T-Mobile’s reinvention of its TVision pay TV platform falls short of the promises
made several years ago when the self-proclaimed “Uncarrier” declared disruption on the pay television business.
But while TVision may not represent a wholesale reinvention of the model, it is an elegant, versatile video platform, a multi-tool that gives T-Mobile a number of different ways to bundle TV/video as it begins to ramp up fixed 5G internet service in homes over the next few years. Importantly, none of its major U.S. wireless competitors — AT&T, Verizon Communications or even Dish Network — have anything as good lined up.
Classifying TVision is tough. It can be a skinny-bundle linear pay TV service, with its own Android TV “set-top”; it can be a robust standalone virtual MVPD app, playable on virtually any device other than Roku; or it can be a super-cheap, ultra-skinny bundle app, a la Philo and the erstwhile AT&T Watch, one with an even bigger grab bag of cable channels, for less money.
At the heart of the TVision service is the TVision app, which is essentially a virtual MVPD.
The TVision pay TV service has four tiers, including the 30-channel Live TV package for $40 a month, the 40-channel Live TV Plus bundle for $50 and the 50-channel Live TV Zone for $60.
The base Live TV app includes local ABC, Fox and NBC stations, but no CBS. ESPN, FS1 and FS2 and TNT/TBS provide sports. CNN, MSNBC and Fox News Channel provide news.
The Live TV Plus upgrade adds additional sports channels (BTN and more ESPN networks) and networks like Disney Channel. Going full monty to Live TV Zone adds NFL Network, Redzone and a few regional sports channels.
Each of the Live TV bundles includes a cloud DVR, capable of recording 100 hours worth of HD shows.
In addition to the CBS absence, ViacomCBS cable channels such as MTV, Comedy Central and BET aren’t included in any of the three tiers. Neither is AMC.
Notably, ViacomCBS channels and AMC are included in the entirely different Vibe tier, a $10-a-month super skinny bundle that includes a compelling grab bag of around 30 entertainment-oriented cable networks.
TVision also lets users subscribe to premium networks through its app like Starz, Showtime and Epix.

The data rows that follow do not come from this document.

(* ===== verification/Resources.v ===== *)
(** * Resource lists

    Model of [pkg/utils/resources/resources.go] and of [Limits.ExceededBy] in
    [pkg/apis/v1/nodepool.go].  [resource.Quantity] is Kubernetes code: it is the
    type parameter [Q] with the operations of class [Quantity], and what the
    code relies on (a quantity denotes a number, in the smallest unit, that the
    operations add, subtract and compare) is class [QuantityLaws]. *)

From S2P Require Import Prelude.

(** ** The interface of [resource.Quantity] *)

Class Quantity (Q : Type) := {
  qzero : Q;
  qadd : Q → Q → Q;
  qsub : Q → Q → Q;
  qcmp : Q → Q → comparison;
  (** [resource.NewQuantity(n, _)] *)
  qofint : Z → Q;
}.

Class QuantityLaws (Q : Type) `{Quantity Q} := {
  qval : Q → Z;
  qunit : Z;
  qunit_pos : 0 < qunit;
  qval_zero : qval qzero = 0;
  qval_add a b : qval (qadd a b) = qval a + qval b;
  qval_sub a b : qval (qsub a b) = qval a - qval b;
  qval_ofint n : qval (qofint n) = n * qunit;
  qcmp_val a b : qcmp a b = (qval a ?= qval b);
}.
#[export] Hint Rewrite @qval_zero @qval_add @qval_sub @qval_ofint @qcmp_val
  using typeclasses eauto : go.

(** Integers are a model of the interface; the witnesses use it. *)
#[export] Instance Z_Quantity : Quantity Z :=
  {| qzero := 0; qadd := Z.add; qsub := Z.sub; qcmp := Z.compare; qofint := id |}.
#[export] Instance Z_QuantityLaws : QuantityLaws Z.
Proof.
  refine {| qval := id; qunit := 1 |}; intros; cbv [id qofint Z_Quantity]; try reflexivity; lia.
Defined.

But using the app in iOS on both an iPhone 11 and new iPad Pro, MCN found TVision far faster to load — and faster at pretty much everything — than the comparably priced Sling TV. We also found the configurable program guide far more straightforward and easier to navigate.

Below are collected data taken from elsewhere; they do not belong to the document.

(** The taints pods must tolerate.  While a managed node is not initialized,
    known ephemeral taints and the claim's startup taints are hidden and all
    other taints are reported; once it is initialized, or when Karpenter does
    not manage it, every taint of the node counts. *)
Theorem Taints_until_initialized n taints t (Hrun : Taints n = Some taints) :
  (∀ claim, sn_NodeClaim n = Some claim → Initialized n = false →
     t ∈ taints ↔
     (t ∈ (if Registered n then default [] (n_Taints <$> sn_Node n) else nc_Taints claim)) ∧
     IsKnownEphemeralTaint (Some t) = false ∧ ∀ s, s ∈ nc_StartupTaints claim → MatchTaint s t = false) ∧
  (∀ node, sn_Node n = Some node → Initialized n = true → Registered n = true → taints = n_Taints node).
Proof.
  unfold Taints in Hrun. split.
  - intros claim Hc Hi. rewrite Hc, Hi in Hrun. unfold Managed in Hrun. rewrite Hc in Hrun. simpl in Hrun.
    rewrite andb_true_r in Hrun.
    assert (∃ src, (if Registered n then default [] (n_Taints <$> sn_Node n) else nc_Taints claim) = src ∧
      taints = List.filter (λ taint, negb (IsKnownEphemeralTaint (Some taint) ||
                existsb (λ t, MatchTaint t taint) (nc_StartupTaints claim))) src) as (src & -> & ->).
    { destruct (Registered n) eqn:Hr; simpl in Hrun.
      - unfold Registered, Managed, nodeLabelTrue in Hr. rewrite Hc in Hr.
        destruct (sn_Node n) as [node|]; [|done]. simpl in *. injection Hrun as <-. eauto.
      - injection Hrun as <-. eauto. }
    rewrite list_elem_of_In, filter_In, <- list_elem_of_In, negb_true_iff, orb_false_iff.
    assert (existsb (λ t0, MatchTaint t0 t) (nc_StartupTaints claim) = false ↔
      ∀ s, s ∈ nc_StartupTaints claim → MatchTaint s t = false) as ->; [|done].
    rewrite <- not_true_iff_false, existsb_exists. setoid_rewrite <- list_elem_of_In. split.
    + intros Hno s Hs. apply not_true_iff_false. intros Hm. eauto.
    + intros Hall (s & Hs & Hm). rewrite (Hall s Hs) in Hm. done.
  - intros node Hn Hi Hr. rewrite Hn, Hi, Hr in Hrun. simpl in Hrun.
    destruct (sn_NodeClaim n); by injection Hrun as <-.
Qed.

If all T-Mobile wanted to do was bundle a live TV app with its wireless services, it might make more sense to market a third-party app, as Verizon does with YouTube TV.
But TVision has another gear.
While its platform runs on a wide variety of devices, T-Mobile gives customers the option of paying a one-time $50 charge for an HDMI dongle and remote called TVision Hub. (You can also get the pricey Apple TV 4K for $100 if you sign up for TVision by Dec. 31.)

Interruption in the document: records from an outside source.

(** ** Allocatable groups *)

Section group_theory.
Context {LT : LabelTables} {PL : ProviderLabels} {Q : Type} `{Quantity Q}.
Context (overrideKey : Offering Q → string * string) (i : InstanceType Q).
Implicit Types (o : Offering Q) (l : list (Offering Q)).

(** What the grouping relies on: the printed overrides determine the overrides,
    and the text of an override is never empty. *)
Definition faithful_keys : Prop :=
  ∀ o o', o ∈ it_Offerings i → o' ∈ it_Offerings i → hasOverride o = true → hasOverride o' = true →
  overrideKey o ≠ (""%string, ""%string) ∧
  (overrideKey o = overrideKey o' →
   of_CapacityOverride o = of_CapacityOverride o' ∧ of_OverheadOverride o = of_OverheadOverride o').

Definition groupKey o : string * string :=
  if hasOverride o then overrideKey o else (""%string, ""%string).

(** The allocatable resources of a node launched from an offering. *)
Definition offeringAllocatable o : ResourceList Q :=
  computeAllocatable i (of_CapacityOverride o) (of_OverheadOverride o).

Lemma offeringAllocatable_base o :
  hasOverride o = false → offeringAllocatable o = computeAllocatable i ∅ None.
Proof.
  unfold hasOverride, offeringAllocatable. intros Ho. destruct_bools.
  destruct (of_OverheadOverride o); [done|]. by apply map_size_empty_iff in H0 as ->.
Qed.

(** The loop's invariant: [order] lists the keys of [groups] once, base first,
    and each group holds the available offerings of its key in order. *)
Definition groups_ok l (st : gmap (string * string) (list (Offering Q)) * list (string * string)) : Prop :=
  NoDup st.2 ∧ head st.2 = Some (""%string, ""%string) ∧
  (∀ o, o ∈ Available l → groupKey o ∈ st.2) ∧
  (∀ k, st.1 !! k = if decide (k ∈ st.2) then Some (with_key groupKey (Available l) k) else None) ∧
  (∀ k, k ∈ st.2 → k ≠ (""%string, ""%string) → with_key groupKey (Available l) k ≠ []).

Lemma addToGroup_ok l st o : groups_ok l st → groups_ok (l ++ [o]) (addToGroup overrideKey st o).
Proof.
  destruct st as [groups order]. intros (Hnd & Hhd & Hkeys & Hg & Hne). unfold addToGroup, groups_ok.
  assert (Available (l ++ [o]) = Available l ++ (if of_Available o then [o] else [])) as Hav.
  { unfold Available. rewrite List.filter_app. simpl. by destruct (of_Available o). }
  rewrite Hav. destruct (of_Available o); cbn [negb]; [|by rewrite app_nil_r].
  fold (groupKey o).
  assert (∀ k, with_key groupKey (Available l ++ [o]) k =
    with_key groupKey (Available l) k ++ if decide (groupKey o = k) then [o] else []) as Hwk.
  { intros k. rewrite with_key_app. f_equal. unfold with_key. simpl.
    case_bool_decide; [by rewrite decide_True|by rewrite decide_False]. }
  simpl in *. rewrite Hg. destruct (decide (groupKey o ∈ order)) as [Hin|Hnin]; simpl; split_and!.
  - done.
  - done.
  - intros o' [Ho'| ->%list_elem_of_singleton]%elem_of_app; auto.
  - intros k. rewrite lookup_insert, Hwk. destruct (decide (groupKey o = k)) as [<-|Hk].
    + by rewrite decide_True.
    + rewrite app_nil_r. apply Hg.
  - intros k Hk Hb. rewrite Hwk. intros [Hnil _]%app_eq_nil. by apply (Hne k).
  - apply NoDup_app. split_and!; [done| |apply NoDup_singleton].
    intros k Hk ->%list_elem_of_singleton. done.
  - by destruct order.
  - intros o' [Ho'| ->%list_elem_of_singleton]%elem_of_app; apply elem_of_app; [left; auto|right; set_solver].
  - intros k. rewrite lookup_insert, Hwk. destruct (decide (groupKey o = k)) as [<-|Hk].
    + rewrite decide_True by set_solver. f_equal.
      destruct (with_key groupKey (Available l) (groupKey o)) as [|x w] eqn:Hw; [done|].
      assert (x ∈ with_key groupKey (Available l) (groupKey o)) as [Hx Hxk]%elem_of_with_key
        by (rewrite Hw; apply list_elem_of_here).
      apply Hkeys in Hx. rewrite Hxk in Hx. done.
    + rewrite app_nil_r, Hg. destruct (decide (k ∈ order)) as [|Hno].
      * by rewrite decide_True by set_solver.
      * rewrite decide_False; [done|]. rewrite elem_of_app, list_elem_of_singleton. naive_solver.
  - intros k Hk Hb. rewrite Hwk. apply elem_of_app in Hk as [Hk| ->%list_elem_of_singleton].
    + intros [Hnil _]%app_eq_nil. by apply (Hne k).
    + rewrite decide_True by done. by intros [_ ?]%app_eq_nil.
Qed.

Lemma addToGroup_all_ok l done st :
  groups_ok done st → groups_ok (done ++ l) (foldl (addToGroup overrideKey) st l).
Proof.
  revert done st. induction l as [|o l IH]; intros done st Hok; [by rewrite app_nil_r|].
  cbn [foldl]. rewrite (cons_middle o done l), (assoc_L (++)). by apply IH, addToGroup_ok.
Qed.

(** The groups the function builds from the final loop state. *)
Lemma groupOfferingsByOverride_spec :
  ∃ order, NoDup order ∧ head order = Some (""%string, ""%string) ∧
    (∀ o, o ∈ Available (it_Offerings i) → groupKey o ∈ order) ∧
    groupOfferingsByOverride overrideKey i =
    imap (λ idx key,
      let ofs := with_key groupKey (Available (it_Offerings i)) key in
      match idx, ofs with
      | O, _ | _, [] => mkAllocatable (computeAllocatable i ∅ None) ofs
      | _, o :: _ => mkAllocatable (offeringAllocatable o) ofs
      end) order.
Proof.
  pose proof (addToGroup_all_ok (it_Offerings i) [] ({[(""%string, ""%string) := []]}, [(""%string, ""%string)])) as Hok.
  unfold groupOfferingsByOverride.
  destruct (foldl (addToGroup overrideKey) _ _) as [groups order].
  destruct Hok as (Hnd & Hhd & Hkeys & Hg & _).
  { split_and!; simpl; [apply NoDup_singleton|done|by intros o ?%not_elem_of_nil| |].
    - intros k. destruct (decide (k ∈ _)) as [->%list_elem_of_singleton|Hk].
      + by rewrite lookup_singleton_eq.
      + rewrite lookup_singleton_ne; [done|]. intros <-. apply Hk. apply list_elem_of_here.
    - by intros k ->%list_elem_of_singleton. }
  simpl in *. exists order. split_and!; [done..|].
  apply list_eq. intros n. rewrite !list_lookup_imap.
  destruct (order !! n) as [k|] eqn:Hn; [|done]. simpl.
  rewrite Hg, decide_True by (by eapply list_elem_of_lookup_2). done.
Qed.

As Android TV-powered OTT devices go, the Hub isn’t super-exceptional. It lacks search-and-recommendation features that are at the heart of TiVo’s similarly profiled Stream 4K device, for example.
But what Hub does nicely is split the lentil between full-contract, full-fee traditional pay TV services and more simple, economical and versatile live streaming apps, turning TVision into a system that feels a little bit like one of those thin-client Android TV video systems offered by cable companies.
That experience starts with a full-featured remote control that not only has dedicated buttons for OTT services like Netflix, but also a program guide button that takes users directly to the linear programming grid. It also has a full alpha-numeric keypad.
The remote provides an excellent hybrid experience, combining the streamlined elegance and simplicity of an OTT device remote, complete with the requisite skinny profile. It also incorporates the more robust functionality of pay TV remotes, complete with programmable buttons that let you turn the volume up and down and the TV on and off.
The responsiveness of the Hub dongle — manufactured by Shenzhen SEI Robotics, the same company that makes Sling TV’s AirTV companion device — felt more like a traditional pay TV set-top than an OTT service.
Notably, SEI Robotics also makes Dish Network’s AirTV device, which is the hardware complement to Sling TV. MCN also has tested the first generation of this Android TV-powered AirTV device. Using it with Sling TV, it functions nowhere nearly as smooth or fast. And that’s before you get to the clunky Sling TV app.
Our only quibble with TVision Hub hardware is the device’s WiFi reception, which isn’t as good as that of the Roku-powered, 55-inch TCL smart TV the device was connected to.